## Exercise data:
---------------

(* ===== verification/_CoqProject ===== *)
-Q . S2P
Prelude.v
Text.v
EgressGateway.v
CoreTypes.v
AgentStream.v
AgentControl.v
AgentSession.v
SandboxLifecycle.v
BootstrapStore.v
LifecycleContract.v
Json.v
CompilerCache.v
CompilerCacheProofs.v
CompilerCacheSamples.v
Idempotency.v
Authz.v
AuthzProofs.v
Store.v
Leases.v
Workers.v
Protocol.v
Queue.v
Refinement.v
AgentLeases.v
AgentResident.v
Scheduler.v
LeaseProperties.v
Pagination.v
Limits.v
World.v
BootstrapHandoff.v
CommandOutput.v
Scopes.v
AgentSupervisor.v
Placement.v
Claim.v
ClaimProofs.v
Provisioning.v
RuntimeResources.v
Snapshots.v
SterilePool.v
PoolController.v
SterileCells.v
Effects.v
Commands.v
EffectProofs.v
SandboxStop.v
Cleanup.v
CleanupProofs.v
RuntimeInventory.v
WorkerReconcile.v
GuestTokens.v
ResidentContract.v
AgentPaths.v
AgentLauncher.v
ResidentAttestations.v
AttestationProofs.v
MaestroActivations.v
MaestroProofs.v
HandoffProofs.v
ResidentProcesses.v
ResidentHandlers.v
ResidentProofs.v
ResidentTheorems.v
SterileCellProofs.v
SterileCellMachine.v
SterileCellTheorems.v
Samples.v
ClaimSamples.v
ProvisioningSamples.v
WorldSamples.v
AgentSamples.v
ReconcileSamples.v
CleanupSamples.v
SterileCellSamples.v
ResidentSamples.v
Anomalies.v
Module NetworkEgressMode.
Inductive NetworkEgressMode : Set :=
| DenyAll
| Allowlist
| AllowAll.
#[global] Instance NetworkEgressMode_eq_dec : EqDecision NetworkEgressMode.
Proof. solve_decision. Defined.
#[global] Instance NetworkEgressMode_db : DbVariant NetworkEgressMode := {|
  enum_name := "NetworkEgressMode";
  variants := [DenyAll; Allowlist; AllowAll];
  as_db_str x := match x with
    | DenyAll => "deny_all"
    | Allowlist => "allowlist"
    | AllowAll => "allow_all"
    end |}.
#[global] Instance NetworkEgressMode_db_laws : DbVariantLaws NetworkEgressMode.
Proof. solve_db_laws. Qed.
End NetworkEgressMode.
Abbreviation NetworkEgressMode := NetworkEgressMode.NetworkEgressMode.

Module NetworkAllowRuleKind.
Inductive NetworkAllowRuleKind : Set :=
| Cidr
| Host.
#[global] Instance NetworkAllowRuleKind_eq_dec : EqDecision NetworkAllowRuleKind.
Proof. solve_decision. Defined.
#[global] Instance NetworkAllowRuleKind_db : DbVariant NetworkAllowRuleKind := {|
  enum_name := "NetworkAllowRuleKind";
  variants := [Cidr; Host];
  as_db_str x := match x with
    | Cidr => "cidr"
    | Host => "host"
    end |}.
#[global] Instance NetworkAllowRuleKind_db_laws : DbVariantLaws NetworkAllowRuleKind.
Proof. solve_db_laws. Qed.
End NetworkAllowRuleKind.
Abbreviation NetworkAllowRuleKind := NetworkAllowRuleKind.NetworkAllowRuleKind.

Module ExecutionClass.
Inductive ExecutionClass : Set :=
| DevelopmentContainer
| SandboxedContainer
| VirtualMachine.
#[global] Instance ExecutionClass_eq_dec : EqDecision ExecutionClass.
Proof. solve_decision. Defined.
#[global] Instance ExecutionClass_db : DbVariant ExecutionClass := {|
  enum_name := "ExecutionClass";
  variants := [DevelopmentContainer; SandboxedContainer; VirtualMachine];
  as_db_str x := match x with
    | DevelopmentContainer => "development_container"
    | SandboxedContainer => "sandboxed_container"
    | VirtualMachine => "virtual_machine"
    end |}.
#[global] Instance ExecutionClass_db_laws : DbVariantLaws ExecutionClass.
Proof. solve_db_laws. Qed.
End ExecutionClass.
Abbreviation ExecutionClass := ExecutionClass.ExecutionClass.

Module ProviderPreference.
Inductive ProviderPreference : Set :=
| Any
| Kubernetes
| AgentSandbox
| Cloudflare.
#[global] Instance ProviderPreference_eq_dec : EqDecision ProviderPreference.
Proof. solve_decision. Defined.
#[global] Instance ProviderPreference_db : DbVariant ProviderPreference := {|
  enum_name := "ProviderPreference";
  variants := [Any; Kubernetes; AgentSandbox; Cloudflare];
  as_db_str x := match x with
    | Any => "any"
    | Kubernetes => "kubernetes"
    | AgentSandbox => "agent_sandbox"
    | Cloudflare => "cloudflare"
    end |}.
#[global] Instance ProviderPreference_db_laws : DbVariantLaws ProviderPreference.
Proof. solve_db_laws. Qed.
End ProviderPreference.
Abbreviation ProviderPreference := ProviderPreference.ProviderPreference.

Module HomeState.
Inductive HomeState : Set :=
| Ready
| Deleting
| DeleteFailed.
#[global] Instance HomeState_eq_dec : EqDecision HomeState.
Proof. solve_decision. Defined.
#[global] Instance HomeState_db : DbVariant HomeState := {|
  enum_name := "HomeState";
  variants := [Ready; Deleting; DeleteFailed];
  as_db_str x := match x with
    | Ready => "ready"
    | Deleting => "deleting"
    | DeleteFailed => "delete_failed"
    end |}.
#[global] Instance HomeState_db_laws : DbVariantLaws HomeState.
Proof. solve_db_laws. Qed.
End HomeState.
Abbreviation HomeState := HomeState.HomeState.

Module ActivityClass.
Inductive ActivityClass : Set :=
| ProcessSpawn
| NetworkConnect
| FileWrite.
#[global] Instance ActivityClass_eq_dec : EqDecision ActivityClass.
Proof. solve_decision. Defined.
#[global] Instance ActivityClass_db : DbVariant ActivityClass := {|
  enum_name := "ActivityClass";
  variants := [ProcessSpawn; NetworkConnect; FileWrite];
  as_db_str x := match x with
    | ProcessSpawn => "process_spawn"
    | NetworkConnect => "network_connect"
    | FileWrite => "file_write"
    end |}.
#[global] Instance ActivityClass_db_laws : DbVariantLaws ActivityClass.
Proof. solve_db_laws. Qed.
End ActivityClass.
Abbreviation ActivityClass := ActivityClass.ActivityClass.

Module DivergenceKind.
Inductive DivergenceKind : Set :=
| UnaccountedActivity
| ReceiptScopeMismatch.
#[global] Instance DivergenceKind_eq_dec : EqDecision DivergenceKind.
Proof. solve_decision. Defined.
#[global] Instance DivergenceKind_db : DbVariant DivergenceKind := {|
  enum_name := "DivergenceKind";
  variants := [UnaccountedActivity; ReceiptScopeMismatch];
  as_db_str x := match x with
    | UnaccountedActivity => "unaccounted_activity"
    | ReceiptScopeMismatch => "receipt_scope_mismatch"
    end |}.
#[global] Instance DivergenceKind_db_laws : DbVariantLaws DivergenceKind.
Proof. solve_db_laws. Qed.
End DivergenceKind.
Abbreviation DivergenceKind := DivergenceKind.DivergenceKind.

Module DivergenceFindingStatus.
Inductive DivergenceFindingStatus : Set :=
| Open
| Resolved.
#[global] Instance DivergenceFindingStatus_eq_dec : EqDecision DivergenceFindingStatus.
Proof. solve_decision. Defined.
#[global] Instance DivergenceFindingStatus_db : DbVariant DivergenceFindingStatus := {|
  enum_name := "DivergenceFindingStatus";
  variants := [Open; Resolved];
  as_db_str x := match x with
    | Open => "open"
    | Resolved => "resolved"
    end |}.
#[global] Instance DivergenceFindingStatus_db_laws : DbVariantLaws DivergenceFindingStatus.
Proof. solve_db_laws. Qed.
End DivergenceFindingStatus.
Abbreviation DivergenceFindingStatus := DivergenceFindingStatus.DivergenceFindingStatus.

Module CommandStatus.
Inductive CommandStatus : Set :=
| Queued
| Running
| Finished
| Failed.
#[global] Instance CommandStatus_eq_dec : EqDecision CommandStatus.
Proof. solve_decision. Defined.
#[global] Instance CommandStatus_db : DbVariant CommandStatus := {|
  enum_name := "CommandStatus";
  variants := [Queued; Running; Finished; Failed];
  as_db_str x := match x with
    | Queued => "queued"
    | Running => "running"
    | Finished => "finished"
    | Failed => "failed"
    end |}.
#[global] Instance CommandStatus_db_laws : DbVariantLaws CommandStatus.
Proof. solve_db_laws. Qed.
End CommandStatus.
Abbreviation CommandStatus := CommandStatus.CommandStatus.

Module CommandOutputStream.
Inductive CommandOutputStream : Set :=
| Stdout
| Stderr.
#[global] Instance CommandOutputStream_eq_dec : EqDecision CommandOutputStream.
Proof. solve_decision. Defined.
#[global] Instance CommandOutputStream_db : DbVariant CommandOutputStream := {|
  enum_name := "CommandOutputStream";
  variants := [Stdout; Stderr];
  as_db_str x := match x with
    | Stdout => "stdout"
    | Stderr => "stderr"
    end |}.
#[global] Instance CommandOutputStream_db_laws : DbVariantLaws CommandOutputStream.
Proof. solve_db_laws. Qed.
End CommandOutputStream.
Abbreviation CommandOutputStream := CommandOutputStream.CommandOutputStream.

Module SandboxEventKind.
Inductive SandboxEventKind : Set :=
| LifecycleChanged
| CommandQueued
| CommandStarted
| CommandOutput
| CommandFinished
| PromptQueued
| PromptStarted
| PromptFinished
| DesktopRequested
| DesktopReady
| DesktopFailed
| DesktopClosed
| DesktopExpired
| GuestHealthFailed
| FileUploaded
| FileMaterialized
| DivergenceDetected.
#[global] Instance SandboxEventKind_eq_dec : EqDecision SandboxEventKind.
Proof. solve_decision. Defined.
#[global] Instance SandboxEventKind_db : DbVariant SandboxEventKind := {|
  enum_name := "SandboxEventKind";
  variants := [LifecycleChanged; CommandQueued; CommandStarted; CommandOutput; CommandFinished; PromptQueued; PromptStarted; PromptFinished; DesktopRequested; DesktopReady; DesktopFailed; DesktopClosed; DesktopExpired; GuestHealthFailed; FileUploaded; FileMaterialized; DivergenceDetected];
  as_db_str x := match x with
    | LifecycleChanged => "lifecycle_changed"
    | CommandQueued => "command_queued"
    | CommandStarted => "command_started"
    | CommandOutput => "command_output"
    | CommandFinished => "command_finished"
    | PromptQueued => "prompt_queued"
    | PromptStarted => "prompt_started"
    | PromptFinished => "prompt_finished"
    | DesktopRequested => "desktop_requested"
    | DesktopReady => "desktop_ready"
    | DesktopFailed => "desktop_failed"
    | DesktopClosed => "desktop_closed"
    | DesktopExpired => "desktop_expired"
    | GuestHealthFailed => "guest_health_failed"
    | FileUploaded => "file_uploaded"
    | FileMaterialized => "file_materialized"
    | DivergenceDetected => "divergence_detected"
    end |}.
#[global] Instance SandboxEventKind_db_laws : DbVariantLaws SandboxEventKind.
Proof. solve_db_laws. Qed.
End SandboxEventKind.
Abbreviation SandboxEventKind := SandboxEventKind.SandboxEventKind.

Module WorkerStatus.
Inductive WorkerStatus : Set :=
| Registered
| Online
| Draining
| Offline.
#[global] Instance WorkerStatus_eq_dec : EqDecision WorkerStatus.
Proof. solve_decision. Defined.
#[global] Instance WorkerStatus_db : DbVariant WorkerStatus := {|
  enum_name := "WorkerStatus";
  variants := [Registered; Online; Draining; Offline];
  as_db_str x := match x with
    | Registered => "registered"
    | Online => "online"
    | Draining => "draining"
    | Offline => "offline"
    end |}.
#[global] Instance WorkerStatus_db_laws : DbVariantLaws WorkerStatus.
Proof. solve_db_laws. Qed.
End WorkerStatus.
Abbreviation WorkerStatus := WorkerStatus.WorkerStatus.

---------------

## What the exercise asks:
How many lines of the material contain the string "CommandStatus"? Answer with that number alone.

## Your response:
8